A Google search of the suspect’s name retrieved a website — satanhasfallen.org — on which writings of a religious nature were posted. Neighbors of Onuoha confirmed that images from the website show the suspect.
“I am a messenger of our God Jesus Christ, and nothing more,” stated a lengthy letter signed Nna Alpha Onuoha that is posted on the website.
Another image on the site showed a hand-written note dated Sept. 11, 2013, that appeared to refer to three LAX terminals.
“I hope to see you all at the real Alpha and Omega checkpoint,” stated the note, which was signed “nna alpha.”
“No more bag checks and complaints. All tickets are free and paid for. Claim your board pass now. Know your gate number; the only flight that matters will soon be leaving,” the note read. “Get on your knees. Remain on your knees.”
Onuoha is a Nigerian national and a naturalized U.S. citizen, according FBI spokeswoman Laura Eimiller.
A source familiar with the investigation told The Times that Onuoha was the TSA agent who was suspended after a June incident in which he criticized the daughter of blogger Mark Frauenfelder.
Frauenfelder wrote about the incident on boingboing.net, a website he founded.
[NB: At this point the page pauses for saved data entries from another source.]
(* ===== verification/KoraiToken.v ===== *)
(** * The KORAI token (crates/roko-chain/src/korai_token.rs)

    Balances that lose value over time, charged when they are read; and the schedule by which
    tokens are emitted. *)

From S2P Require Import Prelude ChainTypes.

(** [365.25 * 24.0 * 3600.0] is exact. *)
Definition SECONDS_PER_YEAR : F64.t := F64.of_Z 31557600.
Definition DEFAULT_DEMURRAGE_RATE : F64.t := F64.lit 1 100.

(** ** Data *)

Module BalanceRecord.
Record t : Type := mk { stored_balance : N; last_update : N }.

Definition new (balance timestamp : N) : t := mk balance timestamp.

Section Demurrage.
Context {PL : PowLib}.

Definition effective_balance (r : t) (now : N) (annual_rate : F64.t) : N :=
  if (now <=? last_update r)%N || (stored_balance r =? 0)%N then stored_balance r
  else
    let elapsed := F64.of_N (now - last_update r) in
    let decay_factor :=
      f64_powf (F64.sub (F64.of_Z 1) annual_rate) (F64.div elapsed SECONDS_PER_YEAR) in
    f64_to_u128 (F64.mul (f64_of_u128 (stored_balance r)) decay_factor).

Definition materialise_demurrage (now : N) (annual_rate : F64.t) (r : t) : t :=
  mk (effective_balance r now annual_rate) now.
End Demurrage.
End BalanceRecord.
Abbreviation BalanceRecord := BalanceRecord.t.
Module BR := BalanceRecord.

Module EarningPathway.
Inductive t : Type :=
  | TaskCompletion
  | KnowledgeContribution
  | ValidationParticipation
  | ReputationStaking
  | MarketplaceFees.
End EarningPathway.
Abbreviation EarningPathway := EarningPathway.t.

Module SpendingMechanism.
Inductive t : Type :=
  | ComputePurchase
  | KnowledgeAccess
  | JobPosting
  | EscrowDeposit
  | GovernanceParticipation.
End SpendingMechanism.
Abbreviation SpendingMechanism := SpendingMechanism.t.

Module TransferReason.
Inductive t : Type :=
  | Earn (pathway : EarningPathway)
  | Spend (mechanism : SpendingMechanism)
  | Transfer.
End TransferReason.
Abbreviation TransferReason := TransferReason.t.

Module Transfer.
Record t : Type := mk {
  from : string;
  to : string;
  amount : N;
  reason : TransferReason;
  timestamp : N;
}.
End Transfer.
Abbreviation Transfer := Transfer.t.

Module KoraiTokenConfig.
Record t : Type := mk {
  demurrage_rate : F64.t;
  name : string;
  symbol : string;
  is_testnet : bool;
}.

Definition default : t := mk DEFAULT_DEMURRAGE_RATE "KORAI" "KORAI" false.
Definition testnet : t := mk DEFAULT_DEMURRAGE_RATE "DAEJI" "DAEJI" true.
End KoraiTokenConfig.
Abbreviation KoraiTokenConfig := KoraiTokenConfig.t.

(** ** The token *)

Module KoraiToken.
Record t : Type := mk {
  config : KoraiTokenConfig;
  balances : gmap string BalanceRecord;
  total_supply : N;
  transfers : list Transfer;
}.

Definition new (config : KoraiTokenConfig) : t := mk config ∅ 0 [].
Definition mainnet : t := new KoraiTokenConfig.default.
Definition testnet : t := new KoraiTokenConfig.testnet.
Definition name (s : t) : string := KoraiTokenConfig.name (config s).
Definition symbol (s : t) : string := KoraiTokenConfig.symbol (config s).
Definition demurrage_rate (s : t) : F64.t := KoraiTokenConfig.demurrage_rate (config s).

Section Operations.
Context {PL : PowLib}.

Definition balance_of (s : t) (address : string) (now : N) : N :=
  match balances s !! address with
  | Some record => BR.effective_balance record now (demurrage_rate s)
  | None => 0
  end.

(** The record of an account after its demurrage was charged and [change] made to it. *)
Definition settle (s : t) (now : N) (change : N → N) (record : BalanceRecord) : BalanceRecord :=
  let record := BR.materialise_demurrage now (demurrage_rate s) record in
  BR.mk (change (BR.stored_balance record)) now.
(** The saturations never show: the delay is the minimum of the exact power and the ceiling. *)
Lemma capped_delay_exact p attempt :
  (RP.max_delay_ms p ≤ u64_MAX)%N →
  RP.capped_delay p attempt = N.min (RP.base_delay_ms p * 2 ^ attempt) (RP.max_delay_ms p).
Proof.
  intros Hm. unfold RP.capped_delay, RP.checked_shl_1, sat_mul64.
  destruct (decide (RP.base_delay_ms p = 0%N)) as [->|Hb]; [simpl; lia|].
  destruct (attempt <? 64)%N eqn:E; cbn [default from_option]; unfold id.
  - rewrite N.shiftl_mul_pow2, N.mul_1_l. lia.
  - assert (2 ^ 64 ≤ 2 ^ attempt)%N by (apply N.pow_le_mono_r; lia).
    assert (u64_MAX < 2 ^ 64)%N by done.
    assert (u64_MAX ≤ RP.base_delay_ms p * u64_MAX)%N by nia.
    assert (u64_MAX ≤ RP.base_delay_ms p * 2 ^ attempt)%N by nia. lia.
Qed.

(** The schedule of retries.  A policy allows one retry less than its attempts (at least one attempt is
    always made).  Without jitter the delay before retry [k] is exactly the base delay doubled [k] times,
    up to the ceiling, without overflow for any number.  With jitter it is between half of that
    delay and the whole, and at least a millisecond. *)
Theorem retry_schedule attempts base ceiling attempt :
  (ceiling ≤ u64_MAX)%N →
  let delay := N.min (base * 2 ^ attempt) ceiling in
  (∀ jitter, RP.should_retry (RP.new attempts base ceiling jitter) attempt = true ↔
     (attempt + 1 < N.max attempts 1)%N) ∧
  RP.delay_for (RP.new attempts base ceiling false) attempt = delay ∧
  ((attempt < 64)%N → (ceiling < 2 ^ 53)%N →
   let jittered := RP.delay_for (RP.new attempts base ceiling true) attempt in
   (N.max (delay / 2) 1 ≤ jittered ≤ N.max delay 1)%N).
Proof.
  intros Hc delay. split_and!.
  - intros j. unfold RP.should_retry, sat_sub. simpl. lia.
  - apply (capped_delay_exact (RP.new attempts base ceiling false)). done.
  - intros Ha H53. unfold RP.delay_for. cbn [RP.jitter RP.new].
    rewrite capped_delay_exact by done. cbn [RP.base_delay_ms RP.max_delay_ms RP.new]. fold delay.
    pose proof (mul_half_to_one delay (RP.jitter_factor attempt)) as H.
    pose proof (jitter_factor_range attempt Ha). unfold delay in *. lia.
Qed.

Lemma retry_schedule_witness :
  let p := RP.new 5 2000 60000 true in
  RP.should_retry p 3 = true ∧ RP.should_retry p 4 = false ∧ RP.delay_for p 3 = 10534%N ∧
  (N.max (16000 / 2) 1 ≤ RP.delay_for p 3)%N.
Proof.
  split_and!; [by vm_compute..|].
  apply (retry_schedule 5 2000 60000 3); [by vm_compute|by vm_compute|by vm_compute].
Defined.

(** ** What the breaker says of its history *)

Inductive breaker_op : Type :=
  | Success
  | Failure
  | Trip
  | Look.

(** Operations with the readings of the clock at which they happen. *)
Definition apply_breaker_op (b : CircuitBreaker) (op : N * breaker_op) : CircuitBreaker :=
  match op.2 with
  | Success => CB.record_success b
  | Failure => CB.record_failure b op.1
  | Trip => CB.trip b op.1
  | Look => (CB.read_state b op.1).1
  end.

Definition run_breaker (threshold timeout : N) (ops : list (N * breaker_op)) : CircuitBreaker :=
  foldl apply_breaker_op (CB.new threshold timeout) ops.

(** What happened since the last success. *)
Definition since_success (ops : list (N * breaker_op)) : list (N * breaker_op) :=
  foldl (λ recent op, match op.2 with Success => [] | _ => recent ++ [op] end) [] ops.

Definition failures (ops : list (N * breaker_op)) : nat :=
  length (List.filter (λ op, match op.2 with Failure => true | _ => false end) ops).

Definition tripped (ops : list (N * breaker_op)) : bool :=
  existsb (λ op, match op.2 with Trip => true | _ => false end) ops.

(** The time of the last failure or trip. *)
Definition last_bad (ops : list (N * breaker_op)) : option N :=
  foldl (λ t op, match op.2 with Failure | Trip => Some op.1 | _ => t end) None ops.

Section Breaker.
Context (threshold timeout : N) (Ht : (threshold ≤ u32_MAX)%N).

Lemma since_success_snoc ops op :
  since_success (ops ++ [op]) =
    match op.2 with Success => [] | _ => since_success ops ++ [op] end.
Proof. unfold since_success. by rewrite foldl_snoc. Qed.

Lemma failures_snoc ops op :
  failures (ops ++ [op]) = failures ops + match op.2 with Failure => 1 | _ => 0 end.
Proof. unfold failures. rewrite List.filter_app, length_app. by destruct op as [? []]. Qed.

Lemma tripped_snoc ops op :
  tripped (ops ++ [op]) = tripped ops || match op.2 with Trip => true | _ => false end.
Proof. unfold tripped. rewrite existsb_app. simpl. by rewrite orb_false_r. Qed.
(* ===== verification/Signals.v ===== *)
(** * Signals between tasks (roko-runtime/src/event_bus.rs, pulse_bus.rs and cancel.rs,
      roko-core/src/bus_backends.rs)

    The bus that numbers events, keeps the last of them for replay and hands them to live
    subscribers; the buses of pulses over it, with filters by topic.  Emitting is three atomic
    actions, between which other threads may act: the number is taken, the event is put in the
    ring under its lock, and it is given to the broadcast channel.  The channels of tokio are
    third-party: of the broadcast channel only what is given to it is kept, and bounded
    channels are a parameter.

    Cancellation tokens form a tree: a token counts as cancelled when it or an ancestor was
    cancelled.  Tokens are shared objects: a store maps each to its flag and its parent, and a
    child is made after its parent, so that the walk along the parents ends. *)

From S2P Require Import Prelude Bytes EventLog Taint Text Body Scoring Engram.

(** ** The event bus (event_bus.rs) *)

Module Envelope.
Record t {E : Type} : Type := mk { seq : N; ts_millis : N; payload : E }.
Arguments t : clear implicits.
Arguments mk {_}.
End Envelope.
Abbreviation Envelope := Envelope.t.
Module Env := Envelope.

(** The push of a bounded ring: the oldest goes when it is full. *)
Definition ring_push {A} (capacity : nat) (x : A) (ring : list A) : list A :=
  (if (capacity <=? length ring)%nat then tail ring else ring) ++ [x].

(** [fetch_add(1)] of an [AtomicU64] wraps. *)
Definition wrap64 (n : N) : N := n mod (u64_MAX + 1).
Definition latest_metric (stream : list Engram) (name : string) : option F64.t :=
  rfind (is_metric name) stream ≫= λ s, get_tag s "value" ≫= parse_f64.

Definition cost_overrun_decide (default_budget : F64.t) (now : Z) (stream : list Engram) :
    list Engram :=
  match latest_metric stream PLAN_COST_METRIC with
  | None => []
  | Some cost =>
      let budget := default default_budget (latest_metric stream PLAN_BUDGET_METRIC) in
      if F64.le budget F64.zero then []
      else if F64.gt cost budget then
        [intervention now
          ("plan cost $" +:+ fmt_fixed 2 cost +:+ " exceeds budget $" +:+ fmt_fixed 2 budget)
          [("watcher", COST_OVERRUN); ("severity", "warning"); ("cost", fmt_fixed 2 cost);
           ("budget", fmt_fixed 2 budget)]]
      else []
  end.

Definition CostOverrunWatcher (default_budget : F64.t) : React :=
  mk_react COST_OVERRUN (λ now stream _, Some (cost_overrun_decide default_budget now stream)).

(** *** Context windows *)

Definition MAX_CONTEXT_USAGE_RATIO : F64.t := F64.lit 8 10.
Definition CONTEXT_WINDOW_PRESSURE : string := "context-window-pressure".
Definition SMALL_CONTEXT_WINDOW_TOKENS : N := 200000.
Definition OPUS_CONTEXT_WINDOW_TOKENS : N := 1000000.
Definition PRESSURE_LOOKBACK : nat := 3.

Definition context_window_tokens (configured_windows : gmap string N) (model : string) :
    option N :=
  let model_lower := str_to_ascii_lowercase model in
  match configured_windows !! model_lower with
  | Some ctx => Some ctx
  | None =>
      if str_contains "opus" model_lower then Some OPUS_CONTEXT_WINDOW_TOKENS
      else if str_contains "haiku" model_lower || str_contains "sonnet" model_lower then
        Some SMALL_CONTEXT_WINDOW_TOKENS
      else None
  end.

Definition usage_from_tags (configured_windows : gmap string N) (s : Engram) :
    option (F64.t * F64.t) :=
  match get_tag s "tokens_used" ≫= parse_f64 with
  | None => None
  | Some used =>
      match get_tag s "tokens_total" ≫= parse_f64 with
      | Some total => Some (used, total)
      | None =>
          match get_tag s "model" ≫= context_window_tokens configured_windows with
          | Some total => Some (used, F64.of_N total)
          | None => None
          end
      end
  end.

Definition extract_usage (configured_windows : gmap string N) (s : Engram) :
    option (F64.t * F64.t) :=
  match Body.as_json to_efficiency (body s) with
  | Some event =>
      match context_window_tokens configured_windows (EfficiencyEvent.model event) with
      | Some total =>
          Some (F64.of_N (EfficiencyEvent.total_prompt_tokens event), F64.of_N total)
      | None => usage_from_tags configured_windows s
      end
  | None => usage_from_tags configured_windows s
  end.

(** The loop: the greatest ratio so far, with its two terms. *)
Definition pressure_step (configured_windows : gmap string N) (acc : F64.t * (F64.t * F64.t))
    (s : Engram) : F64.t * (F64.t * F64.t) :=
  match extract_usage configured_windows s with
  | None => acc
  | Some (used, total) =>
      if F64.le total F64.zero then acc
      else
        let ratio := F64.div used total in
        if F64.gt ratio acc.1 then (ratio, (used, total)) else acc
  end.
Onuoha had “humiliated and shamed my 15-year-old daughter,” Frauenfelder said in a blog post.
“It doesn’t matter what she was wearing, though, because it’s none of his business to tell girls what they should or should not wear,” he wrote. “His creepy thoughts are his own problem, and he shouldn’t use his position of authority as an excuse to humiliate a girl and blame her for his sick attitude.”
The affidavit referred to this incident, saying Onuoha had been suspended for about a week for telling the girl to “cover up,” and that the suspect analyzed the confrontation in his letter to the TSA screening manager.